• **ABOUT THIS TASK**
Print, in exact form, the lines below from the one containing "Lemma live_inv_evicted r" through the one containing "- rewrite (seq_of_evicted", and omit all others.

• **THE DATA**
(** Second phase, once [reserve] has yielded a permit: admission under a
    generated id, with an enqueue that cannot fail. *)
Definition shutdown_enqueue (opid : OperationId) (c : Control) : result Admission CoreError * Control :=
  let '(admission, r, q) :=
    registry_admit opid (command_digest Shutdown)
      (λ q, (None, permit_send (mkWork opid Shutdown) q)) (ct_registry c) (ct_queue c) in
  (admission, mkControl r q (ct_closing c) (ct_running c) (ct_exit c)).

(** * The executor *)

(** How the spawned task of one operation ends: [execute]'s result or a panic. *)
Inductive Outcome := OutOk (o : OperationOutput) | OutErr (e : CoreError) | OutPanic (join : string).

(** [drain]: close the queue and terminalize what is in it. [fuel] counts the
    buffered items. *)
Fixpoint drain_loop (fuel : nat) (terminal : ExecutorWork → OperationState)
    (r : Registry) (q : Q) : Registry * Q :=
  match fuel with
  | O => (r, q)
  | S fuel' =>
      match recv q with
      | (Some work, q') => drain_loop fuel' terminal (registry_set (ew_id work) (terminal work) r) q'
      | (None, q') => (r, q')
      end
  end.
Definition drain (terminal : ExecutorWork → OperationState) (r : Registry) (q : Q) : Registry * Q :=
  let q := close q in drain_loop (S (length (q_items q))) terminal r q.

Definition died_terminal (work : ExecutorWork) : OperationState :=
  Failed (with_operation (ew_id work)
    (core_error_new CoreErrorKind.Internal "the control executor died" false)).

Definition clean_terminal (work : ExecutorWork) : OperationState :=
  match ew_command work with
  | Shutdown => Succeeded ShutDown
  | _ => Failed (shutting_down_error
           "the control plane shut down before this queued operation ran" (ew_id work))
  end.

(** The tail of [run] after the loop. *)
Definition exec_exit_clean (r : Registry) (q : Q) (closing : bool) : Control :=
  let '(r, q) := drain clean_terminal r q in mkControl r q closing None (Some Clean).

(** The head of one loop iteration: dequeue, refuse behind a latch, or start. *)
Definition exec_recv (c : Control) : Control :=
  match recv (ct_queue c) with
  | (None, _) => c
  | (Some work, q) =>
      if negb (is_shutdown (ew_command work)) && ct_closing c
      then mkControl
             (registry_set (ew_id work)
                (Failed (shutting_down_error "the control plane is shutting down" (ew_id work)))
                (ct_registry c)) q (ct_closing c) None (ct_exit c)
      else mkControl (registry_set (ew_id work) ORunning (ct_registry c)) q
             (ct_closing c) (Some work) (ct_exit c)
  end.

(** The rest of the iteration, when the operation's task has ended. *)
Definition exec_finish (work : ExecutorWork) (outcome : Outcome) (c : Control) : Control :=
  let opid := ew_id work in
  match outcome with
  | OutPanic join =>
      let r := registry_set opid (Failed (with_operation opid (core_error_new CoreErrorKind.Internal
                 ("the control operation panicked: " +:+ join) false))) (ct_registry c) in
      let '(r, q) := drain died_terminal r (ct_queue c) in
      mkControl r q true None (Some Died)
  | OutOk _ | OutErr _ =>
      let state := match outcome with
                   | OutOk o => Succeeded o | OutErr e => Failed e
                   | OutPanic _ => Queued (* excluded above *) end in
      let r := registry_set opid state (ct_registry c) in
      if is_shutdown (ew_command work)
      then exec_exit_clean r (ct_queue c) (ct_closing c)
      else mkControl r (ct_queue c) (ct_closing c) None (ct_exit c)
  end.

(** One atomic step of the control plane. *)
Inductive step (default : LocalIpcSettings) : Control → Control → Prop :=
| step_submit c opid command : step default c (submit default opid command c).2
| step_shutdown_latch c : step default c (shutdown_latch c)
| step_shutdown_enqueue c opid :
    ct_closing c = true → (length (q_items (ct_queue c)) < q_capacity (ct_queue c))%nat →
    q_closed (ct_queue c) = false →
    step default c (shutdown_enqueue opid c).2
| step_recv c : ct_running c = None → ct_exit c = None → step default c (exec_recv c)
| step_finish c work outcome :
    ct_running c = Some work → ct_exit c = None →
    step default c (exec_finish work outcome c)
| step_disconnect c :
    ct_running c = None → ct_exit c = None → q_items (ct_queue c) = [] →
    step default c (exec_exit_clean (ct_registry c) (ct_queue c) (ct_closing c)).

Inductive reachable (default : LocalIpcSettings) (rc qc : nat) : Control → Prop :=
| reach_init : reachable default rc qc (control_spawn rc qc)
| reach_step c c' : reachable default rc qc c → step default c c' → reachable default rc qc c'.
End control.

(** * The registry invariant

    [live_inv r L] relates the registry to the operations that are still
    live, in run order: [L] lists their ids and expected states (the running
    one first, then the queued ones). *)

Definition seq_of (ops : gmap OperationId RegisteredOperation) (id : OperationId) : Z :=
  from_option ro_sequence 0%Z (ops !! id).

Record live_inv (r : Registry) (L : list (OperationId * OperationState)) : Prop := {
  li_nodup : NoDup (rg_order r);
  li_dom : ∀ id, id ∈ rg_order r ↔ is_Some (rg_operations r !! id);
  li_live : ∀ id st, (id, st) ∈ L →
    op_is_terminal st = false ∧ ro_state <$> rg_operations r !! id = Some st;
  li_rest : ∀ id op, rg_operations r !! id = Some op → id ∉ L.*1 → op_is_terminal (ro_state op) = true;
  li_sorted : StronglySorted Z.lt (seq_of (rg_operations r) <$> L.*1);
  li_next : ∀ id op, rg_operations r !! id = Some op → (ro_sequence op < rg_next_sequence r)%Z;
  li_size : (size (rg_operations r) ≤ rg_capacity r)%nat;
}.

Section registry_lemmas.
Implicit Types (r : Registry) (L : list (OperationId * OperationState)).

Lemma take_first_Some f l x l' :
  take_first f l = Some (x, l') →
  f x = true ∧ ∃ l1 l2, l = l1 ++ x :: l2 ∧ l' = l1 ++ l2.
Proof.
  revert l'. induction l as [|y l IH]; intros l' E; [done|]. simpl in E.
  destruct (f y) eqn:Fy.
  - injection E as -> ->. split; [done|]. by exists [], l'.
  - destruct (take_first f l) as [[z l'']|]; [|done]. injection E as -> <-.
    destruct (IH l'' eq_refl) as (Hx & l1 & l2 & -> & ->).
    split; [done|]. by exists (y :: l1), l2.
Qed.

Lemma take_first_None f l : take_first f l = None → ∀ x, x ∈ l → f x = false.
Proof.
  induction l as [|y l IH]; intros E x Hx; [by apply elem_of_nil in Hx|]. simpl in E.
  destruct (f y) eqn:Fy; [done|]. destruct (take_first f l) as [[z l'']|]; [done|].
  apply elem_of_cons in Hx as [->|]; [done|]. by apply IH.
Qed.

Lemma size_order r :
  NoDup (rg_order r) → (∀ id, id ∈ rg_order r ↔ is_Some (rg_operations r !! id)) →
  size (rg_operations r) = length (rg_order r).
Proof.
  intros Hn Hd. rewrite <-size_dom, <-(size_list_to_set (C:=gset OperationId) (rg_order r)) by done.
  f_equal. apply set_eq. intros id. rewrite elem_of_dom, elem_of_list_to_set. by rewrite Hd.
Qed.

(** What eviction may change: terminal entries disappear, nothing else. *)
Record evicted (r r' : Registry) : Prop := {
  ev_nodup : NoDup (rg_order r');
  ev_dom : ∀ id, id ∈ rg_order r' ↔ is_Some (rg_operations r' !! id);
  ev_sub : ∀ id op, rg_operations r' !! id = Some op → rg_operations r !! id = Some op;
  ev_keep : ∀ id op, rg_operations r !! id = Some op → op_is_terminal (ro_state op) = false →
    rg_operations r' !! id = Some op;
  ev_next : rg_next_sequence r' = rg_next_sequence r;
  ev_cap : rg_capacity r' = rg_capacity r;
}.

Lemma evict_spec fuel r :
  NoDup (rg_order r) → (∀ id, id ∈ rg_order r ↔ is_Some (rg_operations r !! id)) →
  (length (rg_order r) < fuel)%nat →
  evicted r (evict fuel r)
  ∧ ((size (rg_operations (evict fuel r)) < rg_capacity r)%nat
     ∨ ∀ id op, rg_operations (evict fuel r) !! id = Some op → op_is_terminal (ro_state op) = false).
Proof.
  revert r. induction fuel as [|fuel IH]; intros r Hn Hd Hf; [lia|]. simpl.
  destruct (Nat.ltb_spec (size (rg_operations r)) (rg_capacity r)) as [Hlt|Hge].
  { split; [by constructor|by left]. }
  destruct (take_first _ _) as [[x order']|] eqn:E; last first.
  { split; [by constructor|]. right. intros id op Hop.
    pose proof (take_first_None _ _ E id (proj2 (Hd id) (mk_is_Some _ _ Hop))) as Ht.
    unfold entry_terminal in Ht. by rewrite Hop in Ht. }
  destruct (take_first_Some _ _ _ _ E) as (Hx & l1 & l2 & Eo & ->).
  unfold entry_terminal in Hx. destruct (rg_operations r !! x) as [opx|] eqn:Ex; [|done].
  rewrite Eo in Hn. apply NoDup_app in Hn as (N1 & N12 & N2). apply NoDup_cons in N2 as (Nx & N2).
  destruct (IH (mkRegistry (delete x (rg_operations r)) (l1 ++ l2)
                  (rg_next_sequence r) (rg_capacity r))) as [Hev Hend]; simpl.
  - apply NoDup_app. split; [done|]. split; [|done]. set_solver.
  - intros id. rewrite lookup_delete_is_Some, <-Hd, Eo. set_solver.
  - rewrite Eo in Hf. rewrite length_app in *. simpl in Hf. lia.
  - split; [|exact Hend]. destruct Hev as [v1 v2 v3 v4 v5 v6]. constructor; try done.
    + intros id op Hop. apply v3 in Hop. simpl in Hop. by apply lookup_delete_Some in Hop as [_ ?].
    + intros id op Hop Ht. apply v4; [|done]. simpl. apply lookup_delete_Some.
      split; [|done]. intros ->. congruence.
Qed.

Lemma evict_terminal_spec r L :
  live_inv r L →
  evicted r (evict_terminal r)
  ∧ ((length L < rg_capacity r)%nat → (size (rg_operations (evict_terminal r)) < rg_capacity r)%nat).
Proof.
  intros Hi. destruct (evict_spec (S (length (rg_order r))) r) as [Hev Hend];
    [apply Hi|apply Hi|lia|].
  split; [exact Hev|]. intros HL. destruct Hend as [?|Hnt]; [done|].
  rewrite size_order by apply Hev. eapply Nat.le_lt_trans; [|exact HL].
  rewrite <-(length_fmap fst L). apply submseteq_length, NoDup_submseteq; [apply Hev|].
  intros id Hid. apply (ev_dom _ _ Hev) in Hid as [op Hop].
  destruct (decide (id ∈ L.*1)) as [|Hn]; [done|].
  pose proof (li_rest _ _ Hi id op (ev_sub _ _ Hev _ _ Hop) Hn).
  specialize (Hnt id op Hop). congruence.
Qed.

Lemma live_lookup r L id :
  live_inv r L → id ∈ L.*1 →
  ∃ op, rg_operations r !! id = Some op ∧ op_is_terminal (ro_state op) = false.
Proof.
  intros Hi ([id' st] & -> & Hin)%list_elem_of_fmap. simpl.
  destruct (li_live _ _ Hi _ _ Hin) as [Ht Hs].
  destruct (rg_operations r !! id') as [op|]; [|done]. simpl in Hs. simplify_eq. eauto.
Qed.

Lemma seq_of_evicted r r' L :
  live_inv r L → evicted r r' →
  seq_of (rg_operations r') <$> L.*1 = seq_of (rg_operations r) <$> L.*1.
Proof.
  intros Hi Hev. apply list_fmap_ext. intros i id Hid.
  apply list_elem_of_lookup_2 in Hid. destruct (live_lookup _ _ _ Hi Hid) as (op & Hop & Ht).
  unfold seq_of. by rewrite Hop, (ev_keep _ _ Hev _ _ Hop Ht).
Qed.

Lemma live_inv_evicted r r' L :
  live_inv r L → evicted r r' → live_inv r' L.
Proof.
  intros Hi Hev. constructor.
  - apply Hev.
  - apply Hev.
  - intros id st Hin. destruct (li_live _ _ Hi _ _ Hin) as [Ht Hs]. split; [done|].
    destruct (rg_operations r !! id) as [op|] eqn:Eop; [|done]. simpl in Hs. simplify_eq.
    by rewrite (ev_keep _ _ Hev _ _ Eop Ht).
  - intros id op Hop. apply (li_rest _ _ Hi). by apply (ev_sub _ _ Hev).
  - rewrite (seq_of_evicted _ _ _ Hi Hev). apply Hi.
  - intros id op Hop. rewrite (ev_next _ _ Hev).
    eapply (li_next _ _ Hi), (ev_sub _ _ Hev), Hop.
  - rewrite (ev_cap _ _ Hev), size_order by apply Hev.
    etrans; [|apply (li_size _ _ Hi)]. rewrite size_order by apply Hi.
    apply submseteq_length, NoDup_submseteq; [apply Hev|].
    intros id [op Hop]%(ev_dom _ _ Hev). apply (li_dom _ _ Hi). eexists.
    by apply (ev_sub _ _ Hev).
Qed.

• **EXERCISE SOLUTION**
Lemma live_inv_evicted r r' L :
  live_inv r L → evicted r r' → live_inv r' L.
Proof.
  intros Hi Hev. constructor.
  - apply Hev.
  - apply Hev.
  - intros id st Hin. destruct (li_live _ _ Hi _ _ Hin) as [Ht Hs]. split; [done|].
    destruct (rg_operations r !! id) as [op|] eqn:Eop; [|done]. simpl in Hs. simplify_eq.
    by rewrite (ev_keep _ _ Hev _ _ Eop Ht).
  - intros id op Hop. apply (li_rest _ _ Hi). by apply (ev_sub _ _ Hev).
  - rewrite (seq_of_evicted _ _ _ Hi Hev). apply Hi.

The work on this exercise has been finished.